Head-mounted displays, joysticks and surround sound systems may be coming soon to a therapist’s office near you. Virtual Reality Exposure Therapy, or VRET, is the next wave of a telepsychiatry revolution in full swing. 3-D lifelike environments are being designed to treat mental disorders by triggering and addressing symptoms in a controlled environment. Virtual environments are, of course, intrinsic to the online game experience and are often blamed for video games’ “addictive” quality. Why not use them for something potentially helpful?
Exposure is a cornerstone of cognitive-behavioral therapy, a standard psychotherapy treatment for phobias and several other psychiatric conditions. The patient is gradually “exposed” to the feared situation (e.g., tunnels, planes, elevators, spiders, snakes), until “extinction” of the fear response sets in and symptoms abate. There can be problems with this traditional exposure approach, however, including inconvenience, expense, and possible safety concerns, as when you are trying to extinguish an arachnid or reptile phobia...

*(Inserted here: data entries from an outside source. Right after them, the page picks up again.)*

(** * OtakuLATAM ETL: transform / load pipeline

    A shallow embedding of the pipeline core of the repository
    (backend/etl, backend/services, backend/database, backend/api) and the
    properties its specification states about it.

    Conventions of the embedding.
    - Python [str] is [string].  In the transformer [str.strip] and
      [str.lower] are functions of the library record, which agree with the
      ASCII versions on ASCII text; the headers of the extractor are ASCII.
    - A number of a frame is a rational [Q], and a missing one (NaN) the
      absent value of an [option]; the double pandas holds for it is the
      nearest one, [F64.of_Q], which is the number itself when that is a
      double.  What the transformer computes from such numbers is computed
      in IEEE-754 binary64 ([F64], on the Standard Library's [SpecFloat]) as
      numpy computes it.  A [Decimal] is a rational, a NaN, a signalling
      NaN or an infinity.
    - The endpoint of the rate is met anew by every request: [api] is what
      the next request meets, [api_later] what the ones after it meet.
    - A pandas DataFrame is a list of rows; a vectorised column operation is
      the corresponding [map] over the rows.
    - Code that can raise returns a [result]; code that touches the clock,
      the network, the disk or the database threads a [World]. *)

From Stdlib Require Import String Ascii List ZArith QArith Bool Lia.
From Stdlib Require Import DecimalString SpecFloat.
Import ListNotations.
Open Scope string_scope.
Open Scope Q_scope.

VRET tries to provide an alternative. Exposure here is via immersion in a 3-D environment that mimics, in the therapist’s office, the feared scenario. A head mounted display is embedded in a helmet worn by the patient and connected to a computer that generates virtual representations of the anxiety source. Alternatively, a large U-shaped 3-D screen envelops the patient. A third option is a cave-like space where each wall is a screen displaying 3-D images. Sophisticated tools, including steering wheels, navigation controls and spatial motion trackers, enable the interaction between patient and virtual environment and allows therapy delivery.

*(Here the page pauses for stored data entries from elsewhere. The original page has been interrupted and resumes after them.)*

(** In a settled frame each of the two lines is the first match of its
    pattern. *)
Lemma settled_anchored o P Q R v t :
  settled o P Q R → literal_value v → literal_value t →
  if o then
    anchored_at version_key (field_line version_key v) P
      (Q ++ field_line lastUpdated_key t ++ R)
    ∧ anchored_at lastUpdated_key (field_line lastUpdated_key t)
        (P ++ field_line version_key v ++ Q) R
  else
    anchored_at lastUpdated_key (field_line lastUpdated_key t) P
      (Q ++ field_line version_key v ++ R)
    ∧ anchored_at version_key (field_line version_key v)
        (P ++ field_line lastUpdated_key t ++ Q) R.
Proof.
  intros (HbP & HQ & HeQ & HbQ & HeR & _ & _ & _ & Hq) Hv Ht.
  specialize (Hq v t Hv Ht).
  destruct o; destruct Hq as [Hq1 Hq2];
    (split; [split; [done|split; [done|by apply eol_app]]
            |split; [done|split; [by apply settled_second_bol|done]]]).
Qed.

Lemma settled_no_section o P Q R v t :
  settled o P Q R → literal_value v → literal_value t →
  no_section true (two_lines o P Q R v t).
Proof.
  intros (HbP & HQ & HeQ & HbQ & HeR & HsP & HsQ & HsR & _) Hv Ht.
  pose proof plain_version_key. pose proof plain_lastUpdated_key.
  rewrite two_lines_eq.
  destruct o; rewrite !no_section_app;
    (split; [done|]); (split; [by apply no_section_line|]);
    (split; [by eapply no_section_eol|]);
    (split; [by apply no_section_line|by eapply no_section_eol]).
Qed.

These methods have been successfully used to treat a number of phobias, including aviophobia (fear of flying), acrophobia (fear of heights), claustrophobia (fear of closed spaces), driving phobia, and public speaking phobia. Studies in other disorders have also shown promise: Patients with social anxiety disorder who were made to interact in a busy virtual bar setting improved, as did Vietnam veterans with post-traumatic stress disorder who were exposed to a 3-D landscape of tropical vegetation and rice fields reminiscent of Southeast Asia.

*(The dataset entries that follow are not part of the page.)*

Lemma detect_changes_from hash quick :
  forall steps (pre orig : list sourceTreeStatus) (upstream : bool),
  length orig = length steps ->
  detect_changes hash quick (length pre) steps
    (pre ++ (if upstream then cascade_one quick <$> orig else orig))
  = Some (pre ++ single_pass hash quick upstream steps orig).
Proof.
  induction steps as [|bs steps IH]; intros pre orig upstream Hlen.
  - destruct orig; [|done]. by destruct upstream.
  - destruct orig as [|s orig]; [done|]. simpl in Hlen.
    set (s1 := if upstream then cascade_one quick s else s).
    set (cur := if upstream then cascade_one quick <$> orig else orig).
    assert ((if upstream then cascade_one quick <$> s :: orig else s :: orig) = s1 :: cur)
      as -> by (by destruct upstream).
    assert (TreeHash s1 = TreeHash s) as Hth.
    { unfold s1. destruct upstream; [apply cascade_one_TreeHash | done]. }
    assert ((pre ++ s1 :: cur) !! length pre = Some s1) as Hs1.
    { by rewrite lookup_app_r, Nat.sub_diag by lia. }
    cbn [single_pass]. unfold changed.
    destruct (String.eqb (TreeHash s) (hash (StepWatchList bs))) eqn:Heq;
      cbn [negb].
    + erewrite detect_changes_same; [|done|].
      2: { rewrite Hth. by apply String.eqb_eq. }
      pose proof (IH (pre ++ [s1]) orig upstream ltac:(lia)) as IH'.
      rewrite length_app, Nat.add_1_r, <- !app_assoc in IH'.
      fold cur in IH'. cbn [app] in IH'. rewrite IH'. cbn [app].
      apply String.eqb_eq in Heq. rewrite !orb_false_r. do 3 f_equal.
      unfold s1. destruct s as [h [|] [|]], upstream, quick; simpl in *; by subst.
    + erewrite detect_changes_changed; [|done|].
      2: { rewrite Hth. by apply String.eqb_neq. }
      rewrite mark_changed_app.
      assert (cascade_one quick <$> cur = cascade_one quick <$> orig) as ->.
      { unfold cur. destruct upstream; [|done].
        rewrite <- list_fmap_compose. apply list_fmap_ext. intros ? x _. simpl.
        apply cascade_one_idemp. }
      set (new := {| TreeHash := hash (StepWatchList bs); Dirty := true; Broken := false |}).
      pose proof (IH (pre ++ [new]) orig true ltac:(lia)) as IH'.
      rewrite length_app, Nat.add_1_r, <- !app_assoc in IH'.
      cbn [app] in IH'. rewrite IH'. cbn [app].
      by rewrite !orb_true_r, andb_false_r.
Qed.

Much more research remains to be done to fully vet VRET, but preliminary data are encouraging. Still, cost and availability might present an obstacle and limit its adoption. This is where the ever increasing popularity and sophistication of video games is a source of reassurance: Extrapolating from the ubiquity and relative affordability of relatively complex games such as Dragon Age and World of Warcraft, one might expect that VRET-equipped psychotherapy offices may not be so far-fetched or so far into the future.